Coming around the wall side of the hill they saw their destination. Halfway up the low rise several lights had been set up and there was the sound of a generator running. Half a dozen men were gathered around a single grave site watching as two heavyset workers, already dug down to their waists, were digging up Robert Sheldon Harte.
They climbed out of the Saratoga and headed slowly up the hill, Hennessy and Jane in the lead, Fleming and Black behind them.
‘We’re going to need pictures,’ said Fleming.
‘You should have brought a camera, then,’ Jane answered, looking back over her shoulder. Fleming reached into his pocket and handed her something that looked like a small silver ingot.
‘A Minox Riga,’ she said, surprised. She’d wanted one of the little cameras since they were introduced in the United States two years before but she’d never thought of a good enough reason to lay out the eighty bucks.
‘F three-point-five with a fifteen-millimetre lens. Shutter speed from half a second to one one-thousandth. I’m particularly interested in his teeth.’
‘Do I get to keep the camera?’
‘Yes,’ said Fleming. ‘I want you to take it with you to Mexico City. I’ll give you some extra cartridges of film and the name of a place where the film you shoot tonight can be developed. It might be useful in dealing with Mercador.’
Jane nodded. ‘All right.’ She took the subminiature camera and slipped it into the pocket of her now rather wrinkled blazer. She stared up at the group of men and the bright lights set up around the grave. Her seafood dinner began to protest a little but she swallowed hard and kept pace with Hennessy.
They reached the top of the hill, the generator puffing and popping away, the two gravediggers still throwing up clods of earth. Jane tried not to think about her sister but it was hard not to. She closed her eyes and took a deep breath of the cool night air. Including the gravediggers, there were seven men at the gravesite and three men with her. Ten against one. There was no way in hell she was going to sick up in front of all that maleness.
The men around the grave were introduced. Two were uniforms, one was the local precinct captain for the district, while the fourth man was Dr Potts, Robert Sheldon Harte’s dentist, who was carrying a small black doctor’s bag and scowling. The last man was an appropriately cadaverous figure dressed entirely in black whose name was Hiram Smelkhurst, one of the cemetery trustees, there to see that his helpless client wasn’t put to any more distress than was necessary.
‘Utter foolishness,’ said Potts, his hands jammed into his overcoat pockets. ‘Known the family for years.’

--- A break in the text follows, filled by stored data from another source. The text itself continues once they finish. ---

(** The scans of the patches return nodes of the body being compiled. *)
Lemma lastUndefinedDo_range (h : gmap positive wordNode) (ts : list wordType) :
  ∀ (a p : positive) (n : nat) (last r : ptr),
    block h a ts p →
    lastUndefinedDo h n (Some a) (Some p) last = Ok r →
    r = last ∨ ∃ d, r = Some d ∧ (a <= d)%positive ∧ (d < p)%positive.
Proof.
  induction ts as [| t ts IH]; intros a p n last r Hb H.
  - simpl in Hb. subst a. destruct n as [| n]; [discriminate |]. simpl in H.
    rewrite bool_decide_eq_true_2 in H by reflexivity. left. congruence.
  - simpl in Hb. destruct Hb as (nd & Ha & _ & Hnx & Hb).
    pose proof (block_le _ _ _ _ Hb) as Hle.
    destruct n as [| n]; [discriminate |]. simpl in H.
    rewrite bool_decide_eq_false_2 in H by (intros E; injection E; lia).
    rewrite Ha, Hnx in H. apply (IH _ _ _ _ _ Hb) in H.
    destruct H as [-> | (d & -> & H1 & H2)].
    + case_match; [right; exists a; split; [reflexivity | split; lia] | left; reflexivity].
    + right. exists d. split; [reflexivity | split; lia].
Qed.

Lemma lastUndefinedIfElse_range (h : gmap positive wordNode) (ts : list wordType) :
  ∀ (a p : positive) (n : nat) (lastIf lastElse ri re : ptr),
    block h a ts p →
    lastUndefinedIfElse h n (Some a) (Some p) lastIf lastElse = Ok (ri, re) →
    (ri = lastIf ∨ ∃ d, ri = Some d ∧ (a <= d)%positive ∧ (d < p)%positive)
    ∧ (re = lastElse ∨ ∃ d, re = Some d ∧ (a <= d)%positive ∧ (d < p)%positive).
Proof.
  induction ts as [| t ts IH]; intros a p n lastIf lastElse ri re Hb H.
  - simpl in Hb. subst a. destruct n as [| n]; [discriminate |]. simpl in H.
    rewrite bool_decide_eq_true_2 in H by reflexivity.
    injection H as <- <-. auto.
  - simpl in Hb. destruct Hb as (nd & Ha & _ & Hnx & Hb).
    pose proof (block_le _ _ _ _ Hb) as Hle.
    destruct n as [| n]; [discriminate |]. simpl in H.
    rewrite bool_decide_eq_false_2 in H by (intros E; injection E; lia).
    rewrite Ha, Hnx in H. apply (IH _ _ _ _ _ _ _ Hb) in H.
    destruct H as [Hi He]. split.
    + destruct Hi as [-> | (d & -> & H1 & H2)].
      * destruct (bool_decide (type (_word nd) = IF)
                  && bool_decide (wa_node (wa (_word nd)) = NULL));
          [right; exists a; split; [reflexivity | split; lia] | left; reflexivity].
      * right. exists d. split; [reflexivity | split; lia].
    + destruct He as [-> | (d & -> & H1 & H2)].
      * destruct (bool_decide (type (_word nd) = ELSE)
                  && bool_decide (wa_node (wa (_word nd)) = NULL));
          [right; exists a; split; [reflexivity | split; lia] | left; reflexivity].
      * right. exists d. split; [reflexivity | split; lia].
Qed.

‘He’s been going on like this for an hour,’ Morrison, the precinct captain, commented. ‘Sadly, there’s no law against running your mouth in the middle of the night.’ He glanced at Jane. ‘Who’s the bimbo?’
‘The bimbo, as you call her, is with me, Captain,’ said Hennessy, his jaw tightening. ‘And she deserves a little respect if you don’t mind.’
‘Sorry.’ Morrison grinned brightly. ‘I didn’t know they were going in for carpet munchers downtown.’
Hennessy looked ready to launch a fist into the man’s face but Jane knew how much damage something like that could do to his career, no matter how many strings he was capable of pulling. She put a hand on her friend’s arm.
‘Forget it, Dan. The mutt’s harmless.’
Morrison started to go red in the face and Jane turned away to look at Harte’s headstone.
Robert Sheldon Harte
April 12, 1915–May 29, 1940
Died for His Beliefs
Above the inscription was a deeply carved hammer and sickle.
‘Only twenty-five,’ said Jane.
Fleming sneered. ‘If I’m right the little bugger’s already celebrated his twenty-sixth birthday. Probably somewhere in the Kremlin, being toasted by Stalin and Beria with some cheap Bulgarian version of champagne.’
From deep within the hole came a hollow thump and then a scraping sound as the gravediggers cleared away the last of the earth from the top of the coffin. A few more clods of earth were tossed up onto the pile. Jane stepped forward and peered into the open grave. The two men were pushing a pair of worn canvas straps underneath the plain varnished box. When they were done, they flipped the four ends of the straps up out of the grave and climbed up themselves.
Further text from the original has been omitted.